Endometrite Puerperal: Diagnóstico e Tratamento Essencial

IDPC/Dante Pazzanese - Instituto de Cardiologia (SP) — Prova 2025

Enunciado

Mulher, de 30 anos de idade, procura o pronto atendimento por lipotímia, mal-estar, dor abdominal e febre axilar aferida de 39ºC. Relata que teve seu parto fórcipe por período expulsivo prolongado com necessidade de episiotomia há 4 dias, sem demais intercorrências. Ao exame físico, apresenta-se em regular estado geral, descorada 1+/4+, com pressão arterial de 98×62mmHg, frequência cardíaca de 120bpm, temperatura oral de 38,9°C e frequência respiratória de 16irpm. As mamas estão túrgidas, quentes, sem pontos de flutuação. O abdome evidencia útero amolecido, com dor à palpação abdominal e descompressão brusca negativa. O exame ginecológico mostra loquiação escurecida, pontos da episiotomia em bom estado, bordas bem coaptadas, sem sinais flogísticos. O restante do exame físico está normal. A ultrassonografia transvaginal evidencia espessura endometrial de 11mm e sinais de hematoma. Os exames laboratoriais mostram: Hb 11,5g/dL; leucócitos 15.350/mm³; PCR 25mg/dL; lactato 2mmol/L. Qual é a principal hipótese diagnóstica e a conduta para esse caso?

Alternativas

  1. A) Endometrite. Internação hospitalar, realização de curetagem puerperal, prescrição de analgésicos e observação clínica após procedimento.
  2. B) Sepse por síndrome do choque tóxico. Internação em UTI, infusão de ringer lactato, coleta de culturas, prescrição de vancomicina via endovenosa por sete dias, por suspeita de foco na região da episiotomia.
  3. C) Endometrite. Internação hospitalar, prescrição de clindamicina associada a gentamicina via endovenosa por 24 a 48 horas, se paciente se mantiver afebril após início do tratamento.
  4. D) Mastite.

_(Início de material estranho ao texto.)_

(** The object literal [INITIAL_CUSTOMER_PROFILE] (it has no [id]). *)
Definition INITIAL_CUSTOMER_PROFILE : value :=
  VObject
    [("personal_info", VObject
        [("full_name", VString ""); ("first_name", VString "");
         ("last_name", VString ""); ("phone", VString "");
         ("email", VString "");
         ("address", VObject
            [("full_address", VString ""); ("street", VString "");
             ("city", VString ""); ("state", VString "");
             ("zip", VString "")]);
         ("drivers_license", VObject
            [("number", VString ""); ("expiration", VString "");
             ("state", VString "OH")])]);
     ("vehicle_info", VObject
        [("interest_vehicle", VObject
            [("year", VString ""); ("make", VString "");
             ("model", VString ""); ("stock_number", VString "");
             ("vin", VString "")]);
         ("trade_vehicle", VObject
            [("year", VString ""); ("make", VString "");
             ("model", VString ""); ("vin", VString "");
             ("lien_holder", VString ""); ("payoff_amount", VNumber 0)]);
         ("trade_in", VBool false);
         ("purchase_type", VString "")]);
     ("financial_info", VObject
        [("employment", VObject
            [("employer", VString ""); ("position", VString "");
             ("income", VNumber 0)]);
         ("financing_needed", VBool false);
         ("references", VArray [])]);
     ("sales_info", VObject
        [("stage", VString "initial_contact");
         ("salesperson", VString SALESPERSON_NAME)])].

Definition ALL_FORMS : list Form.t :=
  [ Form.mk "interview_sheet" "Interview Sheet" (staged initial_contact);
    Form.mk "test_drive_agreement" "Test Drive Agreement" (staged initial_contact);
    Form.mk "credit_application" "Credit Application (F&I)" (staged financing);
    Form.mk "reference_sheet" "Reference Sheet" (staged financing);
    Form.mk "delivery_report" "Delivery Report" always;
    Form.mk "privacy_policy" "Privacy Policy" always;
    Form.mk "deal_check_list" "Deal Check List" always;
    Form.mk "oil_changes_form" "Oil Changes Form" conditional;
    Form.mk "payoff_authorization" "Payoff Authorization Sheet" conditional ].

(* ================================================================== *)
(** * services/formService.ts *)
(* ================================================================== *)

Module FormService.

Import CustomerProfile.

(** [determineStage]: two guarded returns and a default. *)
Definition determineStage (customer : CustomerProfile.t) : FormStage :=
  let personal_info := personal_info customer in
  let financial_info := financial_info customer in
  let vehicle_info := vehicle_info customer in
  if nonEmpty (InterestVehicle.vin (VehicleInfo.interest_vehicle vehicle_info))
     && nonEmpty (DriversLicense.number (PersonalInfo.drivers_license personal_info))
  then closing
  else if FinancialInfo.financing_needed financial_info
          && nonEmpty (PersonalInfo.full_name personal_info)
          && nonEmpty (PersonalInfo.phone personal_info)
  then financing
  else initial_contact.

(** An element of the result of [getRequiredForms]. *)
Record RequiredForm := mkRequired { form : Form.t; reason : string }.

(** [Map<string, { form, reason }>]: entries in insertion order;
    [set] on a present key replaces the payload where it stands. *)
Definition FormMap := list (string * RequiredForm).

Fixpoint Map_set (key : string) (entry : RequiredForm) (m : FormMap) : FormMap :=
  match m with
  | [] => [(key, entry)]
  | (k, e) :: rest =>
      if String.eqb k key then (k, entry) :: rest
      else (k, e) :: Map_set key entry rest
  end.

Definition Map_values (m : FormMap) : list RequiredForm := map snd m.

(** [forms.forEach(f => requiredForms.set(f.id, { form: f, reason }))]. *)
Definition setEach (reason : string) (forms : list Form.t) (m : FormMap) : FormMap :=
  fold_left (fun acc f => Map_set (Form.id f) (mkRequired f reason) acc) forms m.

Definition getRequiredForms (customer : CustomerProfile.t) : list RequiredForm :=
  let stage := determineStage customer in
  let requiredForms : FormMap := [] in
  (* Stage-based forms *)
  let requiredForms :=
    setEach ("Stage: " ++ replace "_" " " (stageName stage))
            (filter (fun f => FormTag_eqb (Form.stage f) (staged stage)) ALL_FORMS)
            requiredForms in
  (* Conditional forms are checked regardless of stage *)
  let requiredForms :=
    if String.eqb (VehicleInfo.purchase_type (vehicle_info customer)) "new" then
      match find (fun f => String.eqb (Form.id f) "oil_changes_form") ALL_FORMS with
      | Some form => Map_set (Form.id form) (mkRequired form "New Vehicle") requiredForms
      | None => requiredForms
      end
    else requiredForms in
  let requiredForms :=
    if VehicleInfo.trade_in (vehicle_info customer) then
      match find (fun f => String.eqb (Form.id f) "payoff_authorization") ALL_FORMS with
      | Some form => Map_set (Form.id form) (mkRequired form "Has Trade-In") requiredForms
      | None => requiredForms
      end
    else requiredForms in
  (* During the closing stage, also include all forms marked 'always'. *)
  let requiredForms :=
    if FormStage_eqb stage closing then
      setEach "Required for Sale"
              (filter (fun f => FormTag_eqb (Form.stage f) always) ALL_FORMS)
              requiredForms
    else requiredForms in
  Map_values requiredForms.

Record FormReadiness := mkReadiness { isReady : bool; warnings : list string }.

(** [if (missing) warnings.push(message)]. *)
Definition pushIf (missing : bool) (message : string) (warnings : list string)
  : list string :=
  if missing then warnings ++ [message] else warnings.

Definition getFormReadiness (formId : string) (customer : CustomerProfile.t)
  : FormReadiness :=
  let warnings : list string := [] in
  let personal_info := personal_info customer in
  let vehicle_info := vehicle_info customer in
  let financial_info := financial_info customer in
  let interest := VehicleInfo.interest_vehicle vehicle_info in
  let trade := VehicleInfo.trade_vehicle vehicle_info in
  let license := PersonalInfo.drivers_license personal_info in
  let noName := negb (nonEmpty (PersonalInfo.full_name personal_info)) in
  let warnings :=
    if String.eqb formId "interview_sheet" then
      let warnings := pushIf noName "Missing customer name." warnings in
      let warnings := pushIf (negb (nonEmpty (PersonalInfo.phone personal_info)))
                             "Missing phone number." warnings in
      pushIf (negb (nonEmpty (PersonalInfo.email personal_info)))
             "Missing email address." warnings
    else if String.eqb formId "test_drive_agreement" then
      let warnings := pushIf noName "Missing customer name." warnings in
      let warnings := pushIf (negb (nonEmpty (DriversLicense.number license)))
                             "Missing driver's license number." warnings in
      let warnings := pushIf (negb (nonEmpty (DriversLicense.expiration license)))
                             "Missing license expiration date." warnings in
      pushIf (negb (nonEmpty (InterestVehicle.make interest))
              || negb (nonEmpty (InterestVehicle.model interest)))
             "Missing vehicle of interest." warnings
    else if String.eqb formId "credit_application" then
      let warnings := pushIf noName "Missing customer name." warnings in
      let warnings :=
        pushIf (negb (nonEmpty (Address.full_address (PersonalInfo.address personal_info))))
               "Missing customer address." warnings in
      pushIf (negb (nonEmpty (Employment.employer (FinancialInfo.employment financial_info))))
             "Missing employment information." warnings
    else if String.eqb formId "reference_sheet" then
      let warnings := pushIf noName "Missing customer name." warnings in
      pushIf (Nat.ltb (List.length (FinancialInfo.references financial_info)) 1)
             "At least one reference is required." warnings
    else if String.eqb formId "delivery_report" then
      let warnings := pushIf noName "Missing customer name." warnings in
      pushIf (negb (nonEmpty (InterestVehicle.vin interest)))
             "Missing VIN for vehicle of interest." warnings
    else if String.eqb formId "privacy_policy"
            || String.eqb formId "deal_check_list" then
      pushIf noName "Missing customer name." warnings
    else if String.eqb formId "oil_changes_form" then
      let warnings := pushIf noName "Missing customer name." warnings in
      pushIf (negb (nonEmpty (InterestVehicle.model interest)))
             "Missing vehicle model." warnings
    else if String.eqb formId "payoff_authorization" then
      let warnings := pushIf noName "Missing customer name." warnings in
      let warnings := pushIf (negb (nonEmpty (TradeVehicle.vin trade)))
                             "Missing trade-in vehicle VIN." warnings in
      pushIf (negb (nonEmpty (TradeVehicle.lien_holder trade)))
             "Missing trade-in lien holder." warnings
    else warnings in
  mkReadiness (Nat.eqb (List.length warnings) 0) warnings.

End FormService.

(* ================================================================== *)
(** * utils.ts *)
(* ================================================================== *)

Module Utils.

(** The reducer of [getValueByPath]: [acc && acc[part]]. *)
Definition step (acc : completion value) (part : string) : completion value :=
  match acc with
  | Normal a => if truthy a then readProp a part else Normal a
  | Throw e => Throw e
  end.

(** [path.split('.').reduce((acc, part) => acc && acc[part], obj)]. *)
Definition getValueByPath (obj : value) (path : string) : completion value :=
  fold_left step (split "." path) (Normal obj).

(** [path ? `${path}.${key}` : key]. *)
Definition joinPath (path key : string) : string :=
  if nonEmpty path then path ++ "." ++ key else key.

Internação hospitalar, drenagem da mama, prescrição de clindamicina via oral por sete dias e suspender amamentação até resolução do quadro.

Pérola Clínica

Endometrite puerperal: febre + dor abdominal + útero amolecido + loquiação alterada. Tratamento = Clindamicina + Gentamicina IV.

Resumo-Chave

A endometrite puerperal é a infecção mais comum após o parto, caracterizada por febre, dor abdominal e útero subinvoluído e doloroso. O tratamento empírico de escolha é a combinação de clindamicina e gentamicina intravenosa, cobrindo anaeróbios e gram-negativos.

Contexto Educacional

A endometrite puerperal é a infecção mais comum no pós-parto, afetando o endométrio e miométrio. Sua incidência é maior após cesarianas e partos com múltiplos toques vaginais, mas também pode ocorrer após parto vaginal, especialmente se houver fatores de risco como período expulsivo prolongado ou episiotomia. É crucial para o residente reconhecer essa condição para evitar complicações graves como sepse. A fisiopatologia envolve a ascensão de bactérias da flora vaginal e intestinal para o útero. O diagnóstico é clínico, baseado na tríade de febre (>38°C) após as primeiras 24 horas pós-parto, dor abdominal e útero amolecido e doloroso à palpação. Exames laboratoriais como hemograma (leucocitose) e PCR elevado auxiliam, e a ultrassonografia pode mostrar espessamento endometrial ou restos placentários, embora não seja diagnóstica por si só. O tratamento padrão é a antibioticoterapia intravenosa com clindamicina (para anaeróbios e gram-positivos) e gentamicina (para gram-negativos), mantida até a paciente permanecer afebril por 24 a 48 horas. A curetagem puerperal é reservada para casos com retenção de restos placentários confirmada e persistência da febre após antibioticoterapia adequada.

Perguntas Frequentes

Quais são os principais sinais e sintomas da endometrite puerperal?

Os principais sinais incluem febre persistente após 24 horas do parto, dor abdominal, útero amolecido e doloroso à palpação, e loquiação purulenta ou fétida.

Qual é o tratamento de primeira linha para endometrite puerperal?

O tratamento de primeira linha é a antibioticoterapia intravenosa com clindamicina associada à gentamicina, cobrindo um amplo espectro de bactérias, incluindo anaeróbios.

Como diferenciar endometrite de outras infecções puerperais?

A endometrite se manifesta com foco uterino (dor, amolecimento, loquiação). Outras infecções podem ter focos diferentes, como mastite (mama) ou infecção de ferida operatória (episiotomia, cesariana).